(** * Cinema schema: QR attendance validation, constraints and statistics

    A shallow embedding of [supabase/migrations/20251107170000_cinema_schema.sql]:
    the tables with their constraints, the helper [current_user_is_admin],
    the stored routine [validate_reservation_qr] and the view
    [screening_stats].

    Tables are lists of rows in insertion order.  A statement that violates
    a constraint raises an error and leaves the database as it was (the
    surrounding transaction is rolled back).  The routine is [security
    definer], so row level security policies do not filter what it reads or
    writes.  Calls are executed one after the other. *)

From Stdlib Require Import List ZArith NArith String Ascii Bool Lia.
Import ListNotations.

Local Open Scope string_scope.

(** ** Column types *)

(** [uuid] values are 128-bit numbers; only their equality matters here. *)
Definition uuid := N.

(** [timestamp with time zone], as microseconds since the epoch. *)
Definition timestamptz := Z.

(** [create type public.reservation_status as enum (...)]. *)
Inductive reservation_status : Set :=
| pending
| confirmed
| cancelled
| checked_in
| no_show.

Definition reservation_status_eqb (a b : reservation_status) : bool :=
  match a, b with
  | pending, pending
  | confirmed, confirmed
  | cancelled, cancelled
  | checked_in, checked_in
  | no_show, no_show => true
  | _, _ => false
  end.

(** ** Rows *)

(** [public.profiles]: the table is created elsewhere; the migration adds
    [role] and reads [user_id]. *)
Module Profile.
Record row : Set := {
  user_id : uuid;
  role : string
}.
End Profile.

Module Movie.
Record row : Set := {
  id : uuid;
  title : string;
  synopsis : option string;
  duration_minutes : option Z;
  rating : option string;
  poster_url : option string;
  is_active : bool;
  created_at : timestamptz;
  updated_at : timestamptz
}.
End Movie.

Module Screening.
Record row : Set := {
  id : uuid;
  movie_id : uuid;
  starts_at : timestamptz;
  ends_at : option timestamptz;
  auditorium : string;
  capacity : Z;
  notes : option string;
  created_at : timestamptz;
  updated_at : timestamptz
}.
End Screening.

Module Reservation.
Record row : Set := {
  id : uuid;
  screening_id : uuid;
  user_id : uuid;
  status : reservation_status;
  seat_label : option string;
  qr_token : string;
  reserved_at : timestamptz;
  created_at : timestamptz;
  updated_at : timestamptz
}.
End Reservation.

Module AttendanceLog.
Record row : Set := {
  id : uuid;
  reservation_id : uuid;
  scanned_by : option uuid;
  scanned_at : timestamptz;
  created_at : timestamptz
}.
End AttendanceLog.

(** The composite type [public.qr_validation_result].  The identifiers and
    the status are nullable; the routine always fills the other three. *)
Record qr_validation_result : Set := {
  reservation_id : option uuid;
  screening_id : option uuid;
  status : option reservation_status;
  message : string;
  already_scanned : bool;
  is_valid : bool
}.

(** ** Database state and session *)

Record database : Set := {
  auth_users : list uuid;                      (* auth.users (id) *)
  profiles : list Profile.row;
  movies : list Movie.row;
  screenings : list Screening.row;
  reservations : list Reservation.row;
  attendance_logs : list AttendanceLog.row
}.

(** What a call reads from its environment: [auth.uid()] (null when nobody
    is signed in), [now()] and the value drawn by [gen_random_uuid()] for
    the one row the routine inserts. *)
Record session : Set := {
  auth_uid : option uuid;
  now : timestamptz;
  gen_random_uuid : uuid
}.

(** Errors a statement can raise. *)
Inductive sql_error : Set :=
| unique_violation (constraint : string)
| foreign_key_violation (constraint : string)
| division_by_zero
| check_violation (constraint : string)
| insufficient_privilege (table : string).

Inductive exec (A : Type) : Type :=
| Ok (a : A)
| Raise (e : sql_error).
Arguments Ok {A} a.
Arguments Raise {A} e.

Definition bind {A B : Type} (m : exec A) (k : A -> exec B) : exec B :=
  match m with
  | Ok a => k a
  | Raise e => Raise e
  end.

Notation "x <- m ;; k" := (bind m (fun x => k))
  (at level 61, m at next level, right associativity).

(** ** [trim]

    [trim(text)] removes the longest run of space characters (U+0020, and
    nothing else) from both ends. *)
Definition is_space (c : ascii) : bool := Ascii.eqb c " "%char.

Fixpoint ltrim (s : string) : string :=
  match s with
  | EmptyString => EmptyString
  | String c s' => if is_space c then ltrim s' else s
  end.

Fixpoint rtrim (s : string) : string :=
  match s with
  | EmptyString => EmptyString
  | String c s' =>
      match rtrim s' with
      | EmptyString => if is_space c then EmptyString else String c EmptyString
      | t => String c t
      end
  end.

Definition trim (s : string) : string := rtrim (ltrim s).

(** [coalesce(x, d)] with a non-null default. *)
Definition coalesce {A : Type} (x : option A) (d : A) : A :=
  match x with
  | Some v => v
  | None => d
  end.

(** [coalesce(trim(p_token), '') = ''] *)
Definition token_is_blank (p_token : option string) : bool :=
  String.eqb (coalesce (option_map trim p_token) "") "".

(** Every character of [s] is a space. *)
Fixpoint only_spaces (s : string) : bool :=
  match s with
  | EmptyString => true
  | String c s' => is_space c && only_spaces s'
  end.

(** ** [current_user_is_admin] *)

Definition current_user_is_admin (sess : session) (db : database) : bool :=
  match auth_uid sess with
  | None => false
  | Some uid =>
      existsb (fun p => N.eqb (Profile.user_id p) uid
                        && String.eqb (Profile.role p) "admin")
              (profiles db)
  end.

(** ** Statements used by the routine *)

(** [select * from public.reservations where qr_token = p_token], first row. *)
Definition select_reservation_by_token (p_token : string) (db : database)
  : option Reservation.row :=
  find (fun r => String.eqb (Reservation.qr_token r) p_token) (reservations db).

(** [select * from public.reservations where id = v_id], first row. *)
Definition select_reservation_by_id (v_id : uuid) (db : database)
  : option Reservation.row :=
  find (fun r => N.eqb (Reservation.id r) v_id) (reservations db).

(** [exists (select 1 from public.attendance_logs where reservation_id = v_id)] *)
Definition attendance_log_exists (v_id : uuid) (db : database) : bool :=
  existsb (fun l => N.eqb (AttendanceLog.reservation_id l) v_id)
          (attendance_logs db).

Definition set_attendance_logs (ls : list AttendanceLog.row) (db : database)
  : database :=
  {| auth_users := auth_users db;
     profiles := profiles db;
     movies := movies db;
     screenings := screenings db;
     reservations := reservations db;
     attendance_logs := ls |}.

########################################

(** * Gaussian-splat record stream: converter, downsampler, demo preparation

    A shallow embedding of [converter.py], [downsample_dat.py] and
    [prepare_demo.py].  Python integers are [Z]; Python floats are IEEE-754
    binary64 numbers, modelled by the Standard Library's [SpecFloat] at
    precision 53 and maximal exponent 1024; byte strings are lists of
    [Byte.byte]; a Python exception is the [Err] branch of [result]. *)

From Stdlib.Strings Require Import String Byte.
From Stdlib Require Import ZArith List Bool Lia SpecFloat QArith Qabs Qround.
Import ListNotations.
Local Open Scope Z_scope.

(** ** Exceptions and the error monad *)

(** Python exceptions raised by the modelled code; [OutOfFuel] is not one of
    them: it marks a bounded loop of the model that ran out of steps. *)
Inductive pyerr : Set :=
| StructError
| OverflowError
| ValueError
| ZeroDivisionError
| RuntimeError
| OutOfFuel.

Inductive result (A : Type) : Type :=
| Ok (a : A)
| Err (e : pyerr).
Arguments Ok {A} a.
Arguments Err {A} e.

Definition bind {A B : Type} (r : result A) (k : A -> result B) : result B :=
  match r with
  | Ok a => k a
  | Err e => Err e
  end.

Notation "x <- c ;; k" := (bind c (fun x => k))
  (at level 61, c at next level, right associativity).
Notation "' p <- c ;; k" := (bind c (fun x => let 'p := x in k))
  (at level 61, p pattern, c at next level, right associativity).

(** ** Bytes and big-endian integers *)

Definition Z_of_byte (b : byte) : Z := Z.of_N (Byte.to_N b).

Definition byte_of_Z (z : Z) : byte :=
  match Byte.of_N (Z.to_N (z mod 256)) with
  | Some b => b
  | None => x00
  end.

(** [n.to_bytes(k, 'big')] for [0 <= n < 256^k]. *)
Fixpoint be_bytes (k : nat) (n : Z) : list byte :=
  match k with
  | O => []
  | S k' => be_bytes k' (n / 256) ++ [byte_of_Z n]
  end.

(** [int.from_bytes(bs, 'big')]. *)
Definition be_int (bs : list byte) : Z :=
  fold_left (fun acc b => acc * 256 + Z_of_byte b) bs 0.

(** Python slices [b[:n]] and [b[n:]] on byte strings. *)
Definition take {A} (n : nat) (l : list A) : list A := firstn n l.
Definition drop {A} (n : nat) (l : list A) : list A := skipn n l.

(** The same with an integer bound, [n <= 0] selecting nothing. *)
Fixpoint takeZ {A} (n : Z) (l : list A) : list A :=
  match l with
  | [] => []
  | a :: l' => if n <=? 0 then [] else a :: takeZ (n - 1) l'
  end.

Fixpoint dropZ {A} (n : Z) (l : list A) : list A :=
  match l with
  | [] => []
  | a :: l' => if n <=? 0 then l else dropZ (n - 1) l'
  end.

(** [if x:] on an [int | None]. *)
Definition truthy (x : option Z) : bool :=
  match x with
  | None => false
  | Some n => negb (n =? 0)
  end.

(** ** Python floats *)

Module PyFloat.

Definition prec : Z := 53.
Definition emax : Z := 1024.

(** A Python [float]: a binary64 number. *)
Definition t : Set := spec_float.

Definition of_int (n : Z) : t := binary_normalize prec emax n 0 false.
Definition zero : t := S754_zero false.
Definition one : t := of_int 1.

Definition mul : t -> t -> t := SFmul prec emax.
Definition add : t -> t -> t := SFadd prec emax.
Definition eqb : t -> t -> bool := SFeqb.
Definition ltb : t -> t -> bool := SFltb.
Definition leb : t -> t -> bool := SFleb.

########################################

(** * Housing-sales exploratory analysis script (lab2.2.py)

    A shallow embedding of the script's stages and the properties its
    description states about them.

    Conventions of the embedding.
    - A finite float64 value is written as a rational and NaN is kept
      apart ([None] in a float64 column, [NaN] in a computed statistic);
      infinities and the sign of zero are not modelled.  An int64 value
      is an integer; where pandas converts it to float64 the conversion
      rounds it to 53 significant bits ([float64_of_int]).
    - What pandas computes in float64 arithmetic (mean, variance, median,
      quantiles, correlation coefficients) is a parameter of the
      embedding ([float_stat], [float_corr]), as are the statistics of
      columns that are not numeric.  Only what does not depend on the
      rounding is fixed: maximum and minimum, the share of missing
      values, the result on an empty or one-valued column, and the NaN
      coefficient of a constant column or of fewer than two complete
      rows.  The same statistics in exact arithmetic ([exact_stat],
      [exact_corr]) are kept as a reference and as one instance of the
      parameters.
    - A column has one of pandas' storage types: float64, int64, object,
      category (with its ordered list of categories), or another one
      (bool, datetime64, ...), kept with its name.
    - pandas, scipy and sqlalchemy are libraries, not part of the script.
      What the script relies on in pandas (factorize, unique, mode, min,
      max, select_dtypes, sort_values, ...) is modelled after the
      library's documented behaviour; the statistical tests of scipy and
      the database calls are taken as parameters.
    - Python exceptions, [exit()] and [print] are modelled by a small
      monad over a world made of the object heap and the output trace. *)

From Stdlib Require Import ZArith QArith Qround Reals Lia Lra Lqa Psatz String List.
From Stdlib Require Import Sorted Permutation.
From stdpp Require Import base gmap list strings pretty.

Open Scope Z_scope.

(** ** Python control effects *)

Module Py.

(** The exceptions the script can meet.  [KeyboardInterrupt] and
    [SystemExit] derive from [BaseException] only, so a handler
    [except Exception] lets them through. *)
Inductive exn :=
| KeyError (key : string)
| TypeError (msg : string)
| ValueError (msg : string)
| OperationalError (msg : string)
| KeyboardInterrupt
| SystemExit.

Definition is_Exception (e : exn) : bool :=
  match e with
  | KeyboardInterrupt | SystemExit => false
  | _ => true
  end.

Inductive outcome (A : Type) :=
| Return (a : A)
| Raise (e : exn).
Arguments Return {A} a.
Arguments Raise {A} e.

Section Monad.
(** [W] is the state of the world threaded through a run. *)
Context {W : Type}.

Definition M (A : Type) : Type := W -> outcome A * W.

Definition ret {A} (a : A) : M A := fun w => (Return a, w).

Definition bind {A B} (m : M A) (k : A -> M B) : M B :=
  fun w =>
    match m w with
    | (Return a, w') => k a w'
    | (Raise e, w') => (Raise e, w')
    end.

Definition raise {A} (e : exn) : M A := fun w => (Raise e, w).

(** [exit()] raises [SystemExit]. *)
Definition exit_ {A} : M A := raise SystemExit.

########################################

▸ **EXERCISE DETAILS**
In the entries above, restate word for word the lines between the one holding "Inductive exec (A" and the one holding "[trim(text)] removes the", inclusive, and nothing besides.

▸ **EXERCISE SOLUTION**
Inductive exec (A : Type) : Type :=
| Ok (a : A)
| Raise (e : sql_error).
Arguments Ok {A} a.
Arguments Raise {A} e.

Definition bind {A B : Type} (m : exec A) (k : A -> exec B) : exec B :=
  match m with
  | Ok a => k a
  | Raise e => Raise e
  end.

Notation "x <- m ;; k" := (bind m (fun x => k))
  (at level 61, m at next level, right associativity).

(** ** [trim]

    [trim(text)] removes the longest run of space characters (U+0020, and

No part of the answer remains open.